Goal of the exercise
Because the material must be preserved as it stands, copy every line exactly.

Dataset
Definition creacion_df_general_fbref (w : Web num) (league : string)
  : option (DataFrame num) :=
  df_general_stats <- fetch_formatted w league "Standard Stats" ;;
  df_general_shooting <- fetch_formatted w league "Shooting" ;;
  df_general_passing <- fetch_formatted w league "Passing" ;;
  df_general_passingtype <- fetch_formatted w league "Pass Types" ;;
  df_general_gca <- fetch_formatted w league "Goal and Shot Creation" ;;
  df_general_df_defensiveactions <- fetch_formatted w league "Defensive Actions" ;;
  df_general_possession <- fetch_formatted w league "Possession" ;;
  df_general_misc <- fetch_formatted w league "Miscellaneous Stats" ;;
  df_playingtime <- obtener_foramtear_playingtime_jugadores w ;;
  df_playingtime_jugadores <- formatear_datos df_playingtime ;;
  merge_frames
    [ df_general_stats; df_general_shooting; df_general_passing;
      df_general_passingtype; df_general_gca; df_general_df_defensiveactions;
      df_general_possession; df_general_misc; df_playingtime_jugadores ].

Definition creacion_df_porteros_fbref (w : Web num) (league : string)
  : option (DataFrame num) :=
  df_goalkeepers <- fetch_formatted w league "Goalkeeping" ;;
  df_advgoalkeepers <- fetch_formatted w league "Advanced Goalkeeping" ;;
  merge_frames [ df_goalkeepers; df_advgoalkeepers ].

(* ================================================================== *)
(** * Late numeric coercion ([convertir_columnas_numericas_*]) *)
(* ================================================================== *)

(** [df.columns.get_loc(name)] used as a number: the label must occur
    exactly once ([KeyError] when absent; a slice or a mask, on which
    [+ 1] and the slicing that follows raise, when repeated). *)
Fixpoint index_of (name : string) (labels : list string) : option nat :=
  match labels with
  | [] => None
  | l :: labels' =>
      if String.eqb name l then Some 0
      else option_map S (index_of name labels')
  end.
(** * The Infrar engine's Python front-end: [pkg/parser/ast_parser.py]

    A shallow embedding of the script that turns one Python source text into
    the JSON document consumed by the transformation engine, and the
    properties of it that the specification states.

    Python objects are one type, [pyobj], dictionaries are association lists
    in insertion order, and code that can raise returns in the monad [M].
    The tree and its walker belong to Python's [ast] module: the tree is the
    inductive [ast.node], [ast.walk] is the breadth-first loop of the
    standard library, and the parser itself is a variable of the section
    that holds [parse_python_code].  The interpreter is one whose [ast]
    module has the classes the script names ([Constant] as well as the
    older [Str], [Num] and [NameConstant]); recursion limits are not
    modelled. *)

From Stdlib Require Import ZArith List String Ascii Bool Lia Permutation.
From Stdlib Require Import DecimalString DecimalNat.
Import ListNotations.
Local Open Scope string_scope.
Local Open Scope Z_scope.
Set Warnings "-register-all".

(** ** Python values *)

(** A [float] is a dyadic rational [m * 2^e] or infinity.  The parser only
    produces literals that are finite and not negative, or infinite; a NaN
    is never the value of a literal. *)
Inductive pyfloat : Type :=
| Finite (m e : Z)
| Inf.

(** A [str] is a Rocq string with one character per code point, so the
    embedding covers texts whose code points are below 256. *)
Inductive pyobj : Type :=
| PyNone
| PyBool (b : bool)
| PyInt (z : Z)
| PyFloat (f : pyfloat)
| PyComplex (imag : pyfloat)
| PyStr (s : string)
| PyBytes (s : string)
| PyEllipsis
| PyList (items : list pyobj)
| PyDict (items : list (pyobj * pyobj)).

(** Exceptions: a [SyntaxError] with the attributes the script reads, or
    any other [Exception] with its class name and [str(e)]. *)
Inductive exn : Type :=
| SyntaxError (str : string) (lineno offset text : pyobj)
| Exception (type_name : string) (str : string).

Inductive M (A : Type) : Type :=
| Ok (a : A)
| Raise (e : exn).
Arguments Ok {A} a.
Arguments Raise {A} e.

Definition bind {A B : Type} (m : M A) (k : A -> M B) : M B :=
  match m with
  | Ok a => k a
  | Raise e => Raise e
  end.

Notation "x <- m ;; k" := (bind m (fun x => k))
  (at level 61, m at next level, right associativity).

Definition TypeError (msg : string) : exn := Exception "TypeError" msg.
Definition KeyError (msg : string) : exn := Exception "KeyError" msg.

The answer
Definition creacion_df_general_fbref (w : Web num) (league : string)
  : option (DataFrame num) :=
  df_general_stats <- fetch_formatted w league "Standard Stats" ;;
  df_general_shooting <- fetch_formatted w league "Shooting" ;;
  df_general_passing <- fetch_formatted w league "Passing" ;;
  df_general_passingtype <- fetch_formatted w league "Pass Types" ;;
  df_general_gca <- fetch_formatted w league "Goal and Shot Creation" ;;
  df_general_df_defensiveactions <- fetch_formatted w league "Defensive Actions" ;;
  df_general_possession <- fetch_formatted w league "Possession" ;;
  df_general_misc <- fetch_formatted w league "Miscellaneous Stats" ;;
  df_playingtime <- obtener_foramtear_playingtime_jugadores w ;;
  df_playingtime_jugadores <- formatear_datos df_playingtime ;;
  merge_frames
    [ df_general_stats; df_general_shooting; df_general_passing;
      df_general_passingtype; df_general_gca; df_general_df_defensiveactions;
      df_general_possession; df_general_misc; df_playingtime_jugadores ].

Definition creacion_df_porteros_fbref (w : Web num) (league : string)
  : option (DataFrame num) :=
  df_goalkeepers <- fetch_formatted w league "Goalkeeping" ;;
  df_advgoalkeepers <- fetch_formatted w league "Advanced Goalkeeping" ;;
  merge_frames [ df_goalkeepers; df_advgoalkeepers ].

(* ================================================================== *)
(** * Late numeric coercion ([convertir_columnas_numericas_*]) *)
(* ================================================================== *)

(** [df.columns.get_loc(name)] used as a number: the label must occur
    exactly once ([KeyError] when absent; a slice or a mask, on which
    [+ 1] and the slicing that follows raise, when repeated). *)
Fixpoint index_of (name : string) (labels : list string) : option nat :=
  match labels with
  | [] => None
  | l :: labels' =>
      if String.eqb name l then Some 0
      else option_map S (index_of name labels')
  end.
(** * The Infrar engine's Python front-end: [pkg/parser/ast_parser.py]

    A shallow embedding of the script that turns one Python source text into
    the JSON document consumed by the transformation engine, and the
    properties of it that the specification states.

    Python objects are one type, [pyobj], dictionaries are association lists
    in insertion order, and code that can raise returns in the monad [M].
    The tree and its walker belong to Python's [ast] module: the tree is the
    inductive [ast.node], [ast.walk] is the breadth-first loop of the
    standard library, and the parser itself is a variable of the section
    that holds [parse_python_code].  The interpreter is one whose [ast]
    module has the classes the script names ([Constant] as well as the
    older [Str], [Num] and [NameConstant]); recursion limits are not
    modelled. *)

From Stdlib Require Import ZArith List String Ascii Bool Lia Permutation.
From Stdlib Require Import DecimalString DecimalNat.
Import ListNotations.
Local Open Scope string_scope.
Local Open Scope Z_scope.
Set Warnings "-register-all".

(** ** Python values *)

(** A [float] is a dyadic rational [m * 2^e] or infinity.  The parser only
    produces literals that are finite and not negative, or infinite; a NaN
    is never the value of a literal. *)
Inductive pyfloat : Type :=
| Finite (m e : Z)
| Inf.

(** A [str] is a Rocq string with one character per code point, so the
    embedding covers texts whose code points are below 256. *)
Inductive pyobj : Type :=
| PyNone
| PyBool (b : bool)
| PyInt (z : Z)
| PyFloat (f : pyfloat)
| PyComplex (imag : pyfloat)
| PyStr (s : string)
| PyBytes (s : string)
| PyEllipsis
| PyList (items : list pyobj)
| PyDict (items : list (pyobj * pyobj)).

(** Exceptions: a [SyntaxError] with the attributes the script reads, or
    any other [Exception] with its class name and [str(e)]. *)
Inductive exn : Type :=
| SyntaxError (str : string) (lineno offset text : pyobj)
| Exception (type_name : string) (str : string).

Inductive M (A : Type) : Type :=
| Ok (a : A)
| Raise (e : exn).
Arguments Ok {A} a.
Arguments Raise {A} e.

Definition bind {A B : Type} (m : M A) (k : A -> M B) : M B :=
  match m with
  | Ok a => k a
  | Raise e => Raise e
  end.

Notation "x <- m ;; k" := (bind m (fun x => k))
  (at level 61, m at next level, right associativity).

Definition TypeError (msg : string) : exn := Exception "TypeError" msg.
Definition KeyError (msg : string) : exn := Exception "KeyError" msg.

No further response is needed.